*YOUR INSTRUCTIONS*: The lines from the start of the data up to and including the one with "rewrite (order_summary_reply h" should be returned exactly, and nothing else.
*** Opening of RECORDS SHOWN ***
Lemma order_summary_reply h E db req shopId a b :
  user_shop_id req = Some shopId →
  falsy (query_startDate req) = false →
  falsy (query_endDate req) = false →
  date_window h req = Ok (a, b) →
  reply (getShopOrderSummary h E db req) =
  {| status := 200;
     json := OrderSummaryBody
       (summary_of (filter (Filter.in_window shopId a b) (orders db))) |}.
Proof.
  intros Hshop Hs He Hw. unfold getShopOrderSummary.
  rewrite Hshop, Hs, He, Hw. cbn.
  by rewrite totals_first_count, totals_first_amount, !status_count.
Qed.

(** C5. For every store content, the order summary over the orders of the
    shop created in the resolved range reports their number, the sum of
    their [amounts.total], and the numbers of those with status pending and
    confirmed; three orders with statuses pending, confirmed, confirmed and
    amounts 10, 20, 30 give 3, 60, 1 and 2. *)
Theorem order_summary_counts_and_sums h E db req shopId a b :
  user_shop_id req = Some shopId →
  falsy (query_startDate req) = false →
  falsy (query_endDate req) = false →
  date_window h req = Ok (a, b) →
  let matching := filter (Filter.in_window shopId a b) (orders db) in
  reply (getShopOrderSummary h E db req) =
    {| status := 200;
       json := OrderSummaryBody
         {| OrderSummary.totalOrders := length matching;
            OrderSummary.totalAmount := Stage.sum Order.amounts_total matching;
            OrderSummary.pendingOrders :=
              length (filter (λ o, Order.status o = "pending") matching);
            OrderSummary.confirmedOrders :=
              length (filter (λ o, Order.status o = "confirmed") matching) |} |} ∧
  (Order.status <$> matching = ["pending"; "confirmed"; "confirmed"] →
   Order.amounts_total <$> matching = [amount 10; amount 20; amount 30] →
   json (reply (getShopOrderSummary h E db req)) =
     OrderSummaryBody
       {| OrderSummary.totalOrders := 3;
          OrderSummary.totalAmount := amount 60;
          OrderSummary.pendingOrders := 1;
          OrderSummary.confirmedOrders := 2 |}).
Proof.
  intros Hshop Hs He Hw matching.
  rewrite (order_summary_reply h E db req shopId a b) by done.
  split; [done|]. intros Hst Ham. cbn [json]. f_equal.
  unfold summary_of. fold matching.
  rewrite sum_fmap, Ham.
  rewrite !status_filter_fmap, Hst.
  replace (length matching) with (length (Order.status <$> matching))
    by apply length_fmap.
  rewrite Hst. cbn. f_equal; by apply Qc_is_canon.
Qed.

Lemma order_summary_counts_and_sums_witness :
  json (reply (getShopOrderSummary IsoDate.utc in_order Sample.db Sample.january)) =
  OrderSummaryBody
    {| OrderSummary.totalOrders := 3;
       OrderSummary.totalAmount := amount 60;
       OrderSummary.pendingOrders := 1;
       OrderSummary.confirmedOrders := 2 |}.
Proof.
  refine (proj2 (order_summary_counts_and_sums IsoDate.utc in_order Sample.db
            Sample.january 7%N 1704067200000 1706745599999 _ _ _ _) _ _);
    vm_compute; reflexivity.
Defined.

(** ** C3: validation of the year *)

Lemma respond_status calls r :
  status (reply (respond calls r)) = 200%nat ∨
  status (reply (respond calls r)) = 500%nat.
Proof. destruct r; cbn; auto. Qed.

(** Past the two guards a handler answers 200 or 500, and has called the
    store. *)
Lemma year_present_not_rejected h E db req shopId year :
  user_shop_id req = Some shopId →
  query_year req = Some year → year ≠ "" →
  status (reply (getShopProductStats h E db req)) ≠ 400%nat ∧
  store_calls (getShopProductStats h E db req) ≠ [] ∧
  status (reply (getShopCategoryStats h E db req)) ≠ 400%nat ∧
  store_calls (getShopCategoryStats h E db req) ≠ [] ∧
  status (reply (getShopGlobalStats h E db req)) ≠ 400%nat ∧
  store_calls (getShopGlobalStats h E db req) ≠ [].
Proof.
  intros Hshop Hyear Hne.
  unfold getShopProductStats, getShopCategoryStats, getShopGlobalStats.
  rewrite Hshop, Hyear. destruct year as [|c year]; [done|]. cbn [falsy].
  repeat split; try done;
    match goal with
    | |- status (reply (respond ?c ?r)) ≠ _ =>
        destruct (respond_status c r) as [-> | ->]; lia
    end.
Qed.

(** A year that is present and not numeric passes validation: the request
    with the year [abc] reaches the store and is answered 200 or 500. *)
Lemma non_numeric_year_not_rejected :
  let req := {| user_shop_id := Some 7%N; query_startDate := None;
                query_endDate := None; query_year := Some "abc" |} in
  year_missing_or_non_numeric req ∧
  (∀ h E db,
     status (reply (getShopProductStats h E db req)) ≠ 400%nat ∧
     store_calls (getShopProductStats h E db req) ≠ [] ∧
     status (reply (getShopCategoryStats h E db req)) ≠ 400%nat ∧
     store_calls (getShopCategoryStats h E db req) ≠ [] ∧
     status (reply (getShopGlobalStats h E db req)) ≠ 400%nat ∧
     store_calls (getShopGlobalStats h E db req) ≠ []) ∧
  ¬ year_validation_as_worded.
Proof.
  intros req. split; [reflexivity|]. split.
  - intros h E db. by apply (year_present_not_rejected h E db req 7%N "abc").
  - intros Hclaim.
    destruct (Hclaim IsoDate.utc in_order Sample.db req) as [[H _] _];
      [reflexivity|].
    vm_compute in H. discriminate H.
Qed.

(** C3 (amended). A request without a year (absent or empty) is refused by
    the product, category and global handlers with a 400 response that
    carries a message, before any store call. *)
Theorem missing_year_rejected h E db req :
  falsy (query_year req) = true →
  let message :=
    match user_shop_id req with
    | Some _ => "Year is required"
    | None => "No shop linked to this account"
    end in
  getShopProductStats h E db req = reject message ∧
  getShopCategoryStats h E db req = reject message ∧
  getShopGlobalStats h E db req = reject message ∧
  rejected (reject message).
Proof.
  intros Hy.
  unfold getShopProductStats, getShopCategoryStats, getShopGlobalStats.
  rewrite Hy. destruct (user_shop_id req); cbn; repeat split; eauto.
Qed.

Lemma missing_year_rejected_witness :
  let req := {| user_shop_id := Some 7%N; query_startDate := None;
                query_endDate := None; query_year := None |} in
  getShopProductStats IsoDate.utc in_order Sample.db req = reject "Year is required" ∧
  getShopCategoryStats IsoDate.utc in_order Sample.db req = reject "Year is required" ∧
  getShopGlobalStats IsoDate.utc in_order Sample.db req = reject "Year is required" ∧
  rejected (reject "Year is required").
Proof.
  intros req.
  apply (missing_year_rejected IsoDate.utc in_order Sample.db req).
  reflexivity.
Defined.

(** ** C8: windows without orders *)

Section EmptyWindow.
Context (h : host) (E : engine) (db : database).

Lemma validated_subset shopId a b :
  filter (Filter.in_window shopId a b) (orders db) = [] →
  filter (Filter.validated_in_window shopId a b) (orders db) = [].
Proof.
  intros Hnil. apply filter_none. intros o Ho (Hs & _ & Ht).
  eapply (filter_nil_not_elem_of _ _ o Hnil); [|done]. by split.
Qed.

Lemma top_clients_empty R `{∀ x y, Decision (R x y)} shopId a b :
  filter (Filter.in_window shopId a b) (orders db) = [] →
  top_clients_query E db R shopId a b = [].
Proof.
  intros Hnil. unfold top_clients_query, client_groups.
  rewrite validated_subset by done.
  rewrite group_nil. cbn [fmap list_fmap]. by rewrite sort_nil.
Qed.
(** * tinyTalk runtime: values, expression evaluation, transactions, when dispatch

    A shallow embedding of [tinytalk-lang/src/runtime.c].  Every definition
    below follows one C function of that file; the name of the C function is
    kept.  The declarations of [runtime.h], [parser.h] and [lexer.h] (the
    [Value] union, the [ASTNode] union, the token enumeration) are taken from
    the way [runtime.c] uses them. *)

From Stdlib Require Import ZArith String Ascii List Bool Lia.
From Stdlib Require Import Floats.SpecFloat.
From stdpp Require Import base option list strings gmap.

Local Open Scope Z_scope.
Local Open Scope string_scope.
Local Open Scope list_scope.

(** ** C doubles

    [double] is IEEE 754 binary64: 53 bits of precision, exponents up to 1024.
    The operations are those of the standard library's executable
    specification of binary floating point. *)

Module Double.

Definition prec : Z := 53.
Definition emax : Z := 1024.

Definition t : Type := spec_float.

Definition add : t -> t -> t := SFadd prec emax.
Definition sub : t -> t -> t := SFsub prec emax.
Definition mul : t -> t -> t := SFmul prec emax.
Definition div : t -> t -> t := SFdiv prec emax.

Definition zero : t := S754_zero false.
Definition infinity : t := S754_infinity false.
*** Close of RECORDS SHOWN ***
*EXERCISE SOLUTION*:
Lemma order_summary_reply h E db req shopId a b :
  user_shop_id req = Some shopId →
  falsy (query_startDate req) = false →
  falsy (query_endDate req) = false →
  date_window h req = Ok (a, b) →
  reply (getShopOrderSummary h E db req) =
  {| status := 200;
     json := OrderSummaryBody
       (summary_of (filter (Filter.in_window shopId a b) (orders db))) |}.
Proof.
  intros Hshop Hs He Hw. unfold getShopOrderSummary.
  rewrite Hshop, Hs, He, Hw. cbn.
  by rewrite totals_first_count, totals_first_amount, !status_count.
Qed.

(** C5. For every store content, the order summary over the orders of the
    shop created in the resolved range reports their number, the sum of
    their [amounts.total], and the numbers of those with status pending and
    confirmed; three orders with statuses pending, confirmed, confirmed and
    amounts 10, 20, 30 give 3, 60, 1 and 2. *)
Theorem order_summary_counts_and_sums h E db req shopId a b :
  user_shop_id req = Some shopId →
  falsy (query_startDate req) = false →
  falsy (query_endDate req) = false →
  date_window h req = Ok (a, b) →
  let matching := filter (Filter.in_window shopId a b) (orders db) in
  reply (getShopOrderSummary h E db req) =
    {| status := 200;
       json := OrderSummaryBody
         {| OrderSummary.totalOrders := length matching;
            OrderSummary.totalAmount := Stage.sum Order.amounts_total matching;
            OrderSummary.pendingOrders :=
              length (filter (λ o, Order.status o = "pending") matching);
            OrderSummary.confirmedOrders :=
              length (filter (λ o, Order.status o = "confirmed") matching) |} |} ∧
  (Order.status <$> matching = ["pending"; "confirmed"; "confirmed"] →
   Order.amounts_total <$> matching = [amount 10; amount 20; amount 30] →
   json (reply (getShopOrderSummary h E db req)) =
     OrderSummaryBody
       {| OrderSummary.totalOrders := 3;
          OrderSummary.totalAmount := amount 60;
          OrderSummary.pendingOrders := 1;
          OrderSummary.confirmedOrders := 2 |}).
Proof.
  intros Hshop Hs He Hw matching.
  rewrite (order_summary_reply h E db req shopId a b) by done.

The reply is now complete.